Complementary and alternative medicine (CAM) refers to therapies which typically fall outside of conventional or mainstream medicine. Depending upon where you live, what is considered conventional may vary considerably. Complementary therapies are used along with conventional medicine, while alternative therapies are used instead of conventional medicine.
The National MS Society reports that approximately 75 percent of people with MS use at least one form of CAM, generally in combination with disease-modifying treatments. Common forms of CAM used in MS include exercise, dietary supplements, herbal medicine, mind-body practices, yoga, and acupuncture. Therapies that have been found to be ineffective in MS are hyperbaric oxygen and bee venom therapy.
Here are some of the more common complementary and alternative treatment options for MS.
Popular CAM approaches are divided into two categories - natural products and mind-body practices - by the National Center for Complementary and Alternative Medicine (NCCAM) at the US National Institutes of Health. Natural products include use of diet and fatty acid supplements (e.g., fish oil, omega-3), herbal medicine (e.g., echinacea, marijuana), orthomolecular medicine (e.g., vitamins, minerals), probiotics, antioxidants, and homeopathic remedies.
Eating a diet low in saturated fats and high in polyunsaturated fatty acids, such as in the Swank Diet or Best Bet Diet, is a popular approach to treating MS. Research suggests that consuming short-chain fatty acids may contribute to the development of immune cells that can regulate attacks to the central nervous system (in mice), supporting the importance of dietary interventions in MS.
Studies have shown that vitamin D (25-OH-D) levels in the blood are inversely related to MS risk and MS disease activity. Research indicates that higher 25-OH-D levels may have mild disease-modifying properties as well as provide symptomatic benefits for MS patients. However, patients should have their blood tested to help determine an appropriate daily dose - typically between 4000-10,000 IU of vitamin D3 - to achieve desirable serum levels between 40-80 ng/mL.
Leaves of the Cannabis sativa plant, or marijuana, contain tetra-hydro-cannabinol (THC) which has been shown effective in the treatment of MS-related pain, spasticity, and bladder disturbance in clinical trials. Psychological side-effects of cannabis are generally mild, although people with MS with impaired cognition or depression may suffer more serious effects.
Mind-body practices include a diverse group of procedures or techniques often guided by a trained practitioner. Common mind-body techniques used in MS include exercise, meditation, relaxation techniques (e.g., breathing exercises, guided imagery, progressive muscle relaxation), movement therapies (e.g., yoga, pilates, Alexander technique, Feldenkrais method), spinal manipulation (e.g., chiropractic medicine), and massage therapy. Tai Chi and Qi Gong are mind-body practices which combine specific movements or postures, coordinated breathing, and mental focus.

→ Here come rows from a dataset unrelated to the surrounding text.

(** * Category management API: the mock handlers of [fastapi_docs.py]

    The module declares the request and response schemas of a category
    management HTTP API and one mock handler per route.  Each handler is
    an [async def] whose body is a single [return] of a dict literal; the
    only things a body reads are its own parameters and, for three of
    them, the wall clock.  The one dependency, [get_current_user], raises
    an [HTTPException] when the [Authorization] header is absent or
    empty.

    Modelling choices.
    - A request has two forms.  On the wire ([WireRequest]) the body is
      bytes that may fail to decode and the query parameter is a string;
      the framework reads the body first, resolves the dependency next
      and binds the parameters to the schema types last ([app]).  A
      decoded request ([Request]) is what the handlers are called with:
      the header is an [option string], the path and query parameters
      and the JSON body are values of the schema types ([endpoint]).
    - A Python [str] is the Rocq string of its UTF-8 encoding; its
      length is the number of its code points.
    - A handler returns a dict whose keys are those of its
      [response_model]; it is modelled as a value of that record.
    - A raised exception is the left summand of [Exception + A]; the
      dependency and the handler are sequenced with the bind of that
      monad, so a handler body runs only when the dependency returned.
    - [datetime.now().isoformat()] is a parameter [now] of the handlers
      that read the clock.
    - Python [int] is [Z]; [Optional[T]] is [option T]. *)

From Stdlib Require Import String List Bool ZArith Lia.
From ExtLib Require Import Structures.Monad Data.Monads.EitherMonad.
Import ListNotations.
Import MonadNotation.
Local Open Scope string_scope.
Local Open Scope monad_scope.
#[local] Set Warnings "-register-all".
#[local] Set Warnings "-automation".
Lemma unanswered_request_aborts_the_archive_witness :
  fst (create_zip_archive_from_yandex
         (silent_on (link_request tok folder (py "b.txt")) archive_api) tok
         stored_encode folder ([py "a.txt"] ++ py "b.txt" :: [py "c.txt"]) w0)
    = Raise TransportError
  /\ fst (create_zip_archive_from_yandex
            (silent_on (mkRequest (py "https://dl/c") [] []) archive_api) tok
            stored_encode folder ([py "a.txt"] ++ py "c.txt" :: []) w0)
     = Raise TransportError.
Proof.
  split.
  - apply (proj1 unanswered_request_aborts_the_archive
             (silent_on (link_request tok folder (py "b.txt")) archive_api)
             tok folder stored_encode [py "a.txt"] (py "b.txt") [py "c.txt"]
             [(Some bytes_a, [link_request tok folder (py "a.txt");
                              mkRequest (py "https://dl/a") [] []])] w0).
    + split; [|done].
      apply (step_fetched _ _ tok folder (py "a.txt")
               (mkResponse 200
                  (Some (VDict [(py "href", VStr (py "https://dl/a"))])) [])
               [(py "href", VStr (py "https://dl/a"))] (py "https://dl/a")
               (mkResponse 200 None bytes_a)); by vm_compute.
    + by vm_compute.
  - refine (proj2 unanswered_request_aborts_the_archive
              (silent_on (mkRequest (py "https://dl/c") [] []) archive_api)
              tok folder stored_encode [py "a.txt"] (py "c.txt") []
              [(Some bytes_a, [link_request tok folder (py "a.txt");
                               mkRequest (py "https://dl/a") [] []])] w0
              (mkResponse 200
                 (Some (VDict [(py "href", VStr (py "https://dl/c"))])) [])
              [(py "href", VStr (py "https://dl/c"))]
              104%N (py "ttps://dl/c") _ _ _ _ _ _).
    + split; [|done].
      apply (step_fetched _ _ tok folder (py "a.txt")
               (mkResponse 200
                  (Some (VDict [(py "href", VStr (py "https://dl/a"))])) [])
               [(py "href", VStr (py "https://dl/a"))] (py "https://dl/a")
               (mkResponse 200 None bytes_a)); by vm_compute.
    + by vm_compute.
    + done.
    + done.
    + by vm_compute.
    + by vm_compute.
Defined.

(** ** The multi-file view, when files are selected *)



(** ** Local archives *)

Lemma lstrip_sep_idem p : lstrip_sep (lstrip_sep p) = lstrip_sep p.
Proof.
  induction p as [|c p IH]; [done|]. simpl.
  destruct (c =? sep)%N eqn:Hc; [done|]. simpl. by rewrite Hc.
Qed.

Lemma basename_lstrip_sep p :
  os_path_basename (lstrip_sep p) = os_path_basename p.
Proof.
  unfold os_path_basename. induction p as [|c p IH]; [done|]. simpl.
  destruct (c =? sep)%N eqn:Hc; [done|]. simpl. by rewrite Hc.
Qed.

Treatments which are part of the system of Traditional Chinese Medicine (TCM) are often considered CAM in the US. Acupuncture is one such therapy that seeks to balance life energy, or qi, along pathways called meridians throughout the body. The acupuncturist inserts very fine, sterile, disposable needles on the surface of the skin at specific points along meridians to manipulate qi. Practitioners of TCM may also prescribe Chinese herbs aimed to balance energy.
Naltrexone is a medication approved to treat opioid and alcohol addictions at doses of 50-100 mg/day. The use of naltrexone at significantly lower doses (3-5 mg/day) has been touted as a treatment for a variety of diseases, including cancer, HIV/AIDS, Parkinson’s disease, Alzheimer’s disease, amyotrophic lateral sclerosis (ALS), emphysema, as well as MS and other autoimmune diseases. Few studies have investigated low dose naltrexone (LDN) as a treatment for MS symptoms.
Results from a single-center, double-masked, placebo-controlled, crossover study evaluating the efficacy of 4.5 mg naltrexone (low-dose) on self-reported quality of life for MS patients were published in 2010. Researchers found that LDN significantly improved quality of life (specifically, mental health, pain, and self-reported cognitive function), but no impact was observed on aspects of physical quality of life (such as fatigue, bowel and bladder control, sexual satisfaction, and visual function (Cree, 2010). LDN was well tolerated with vivid dreaming reported by some patients during the first week of treatment while no other adverse effects were reported. Further studies are warranted.
While several CAM approaches have been widely accepted for the promotion of improved health and well-being, be cautious of unsubstantiated claims or “secret formulas.” Look for results from clinical trials to help you evaluate the usefulness and safety of any therapies you consider. Discuss the CAM therapy with your neurologist or MS nurse before trying anything new. Remember to always tell your doctors and nurses about ALL treatments - including supplements, over-the-counter medications, or herbal preparations - you use or have used.